- North American Xbox 360 cover art
- Developer: Eurocom
- Publisher: Disney Interactive Studios
- Composer: Steve Duckworth Jim Croft Jeremy Corbett Guy Cockcroft
- Platforms: Windows, PlayStation 3, Wii, Xbox 360
- Release: NA: October 25, 2011; AU: October 27, 2011; EU: October 28, 2011;
- Genre: Action-adventure
- Modes: Single-player, multiplayer

= Disney Universe =

2011 action-adventure video game created by Disney

Disney Universe is a co-operative action-adventure video game developed by Eurocom and published by Disney Interactive Studios. The game was released on Microsoft Windows, PlayStation 3, Wii and Xbox 360 in October 2011 in North America and Europe. It features the ability to suit up as characters from multiple Disney franchises, including Aladdin, The Lion King, Monsters, Inc., WALL-E, Finding Nemo, Pirates of the Caribbean, Phineas and Ferb, Tron: Legacy and The Muppet Show.
The game was made backward-compatible for Xbox One and Series X/S on November 15, 2021.

==Gameplay==
Up to four friends can connect through local multiplayer and play through 6 different worlds to defeat enemies, and collect powerups and coins. One unique feature is that the enemies actively try to hinder a player's progress by setting up traps or hiding key items.
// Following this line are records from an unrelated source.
(** The columns a run in memory shares with its row. *)
Definition same_place (r r' : FileBackupRun) : Prop :=
  fr_ID r' = fr_ID r ∧ fr_JobID r' = fr_JobID r ∧ fr_RootID r' = fr_RootID r
  ∧ fr_StorageTargetID r' = fr_StorageTargetID r ∧ fr_CreatedAt r' = fr_CreatedAt r.

Lemma commit_run job tid prefix parent entries s run b x' r :
  ft_repos s !! tid = Some b → commit job tid prefix parent entries (mkExec s run) = (x', r) →
  ∃ b', ex_store x' = with_ft_repos (<[tid := b']> (ft_repos s)) s
    ∧ (∀ key, key ≠ files_manifest_key prefix → Get b' key = Get b key)
    ∧ same_place run (ex_run x') ∧ fr_ParentRunID (ex_run x') = fr_ParentRunID run
    ∧ fr_Status (ex_run x') = fr_Status run
    ∧ (fr_ManifestKey (ex_run x') = fr_ManifestKey run ∨ fr_ManifestKey (ex_run x') = files_manifest_key prefix)
    ∧ (r = Ok () → fr_ManifestKey (ex_run x') = files_manifest_key prefix
        ∧ ∃ m, readManifest b' (files_manifest_key prefix) = Ok m ∧ mf_Entries m = sort_stable by_path entries).
Proof.
  intros Hb Hrun. unfold commit in Hrun. cbv [mbind ST_bind get lift set_run modify in_store save_repo] in Hrun.
  cbn [ex_store ex_run] in Hrun.
  assert (s = with_ft_repos (<[tid := b]> (ft_repos s)) s) as Hsame by (rewrite insert_id by done; by destruct s).
  set (m := mkManifest _ _ _ _ _ _ _) in Hrun.
  destruct (EncodeManifest m) as [body|] eqn:Henc; cbn [of_option] in Hrun.
  2: { injection Hrun as <- <-. exists b. split_and!; [done..|by left|done]. }
  rewrite Hb in Hrun. cbn [of_option] in Hrun.
  destruct (Put b (files_manifest_key prefix) body) as [[n b']|e] eqn:Hput; cbn [map_err] in Hrun.
  2: { injection Hrun as <- <-. exists b. split_and!; [done..|by right|done]. }
  destruct (put_stores _ _ _ _ _ Hput) as (_ & Hget & Hothers). injection Hrun as <- <-. exists b'.
  split_and!; [done..|by right|]. intros _. split; [done|]. exists m. split; [|done]. unfold readManifest.
  assert (files_manifest_key prefix ≠ "") as Hne by (unfold files_manifest_key; by destruct prefix).
  rewrite bool_decide_eq_false_2 by done. rewrite Hget. cbn.
  by rewrite (decode_encode_manifest _ _ Henc).
Qed.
The two main attractions of the game are the levels and the costumes. Players travel to 6 worlds from classic and contemporary Disney and Pixar properties, consisting of Alice in Wonderland, Pirates of the Caribbean, The Lion King, WALL-E, Monsters, Inc., and Aladdin. The travellers can acquire 45 costumes based on numerous other Disney franchises, such as The Little Mermaid, Tron, Mickey Mouse, Lilo & Stitch and Finding Nemo.

===Character mode===
The costumes need to be upgraded by finding stars in the levels. The skill set remains the same for each, but becomes more powerful. Each character has a handheld weapon specific to that character.

== Development ==
===Downloadable content===
Downloadable content has been announced to be a big part of Disney Universe for the PlayStation 3, Wii, and Xbox 360 versions of the game. Through the "Online Shop" featured in the game or the PlayStation Store and Xbox Marketplace, the DLCs featured additional costumes and worlds. The first release featured a Disney Villains Costume Pack. A theme-pack based on The Nightmare Before Christmas, was released near the Christmas season and is the Disney Universe voting poll winner. Theme-packs based on Phineas and Ferb, and The Muppets were released in March 2012.

===Re-release===
Disney Universe: Ultimate Edition included the original Disney Universe game along with all six downloadable content packs. The extra downloadable content included packs from The Disney Villains, The Nightmare Before Christmas, The Jungle Book, Phineas and Ferb, The Muppets and the Neverland pack.

The Ultimate Edition was released on June 27, 2012, in PAL regions, but not in North America and other NTSC regions.

Aggregate score
| Aggregator | Score |  |  |
| PS3 | Wii | Xbox 360 |
| Metacritic | 70/100 | 61/100 | 66/100 |

Review scores
| Publication | Score |  |  |
| PS3 | Wii | Xbox 360 |
| Game Informer | 6.5/10 | 6.5/10 | 6.5/10 |
| IGN | 7/10 | 7/10 | 7/10 |
| Nintendo Life |  | 5/10 |  |
| Nintendo World Report |  | 5/10 |  |
| Official Nintendo Magazine |  | 76% |  |

== Reception ==
The game received mixed reviews on all of its released platforms. Where it is praised, there are the same negatives. When writing for the Disney Universe experience, Druanne Miyamoto video game reviewer journalist for Metacritic describes the game as an excited detailed game "(...) players will never get bored exploring the Disney Universe." and although it's not exactly alike to the films they represent it still provides the player with a sense of "freshness". For the WIRED review, Michael Venables complains about how the environment seems "watered down" and how its "Disneyness" is taken away from the characters designs. Just as well he connected the game's similarities to that of the Lego video games series' following the same game mechanics.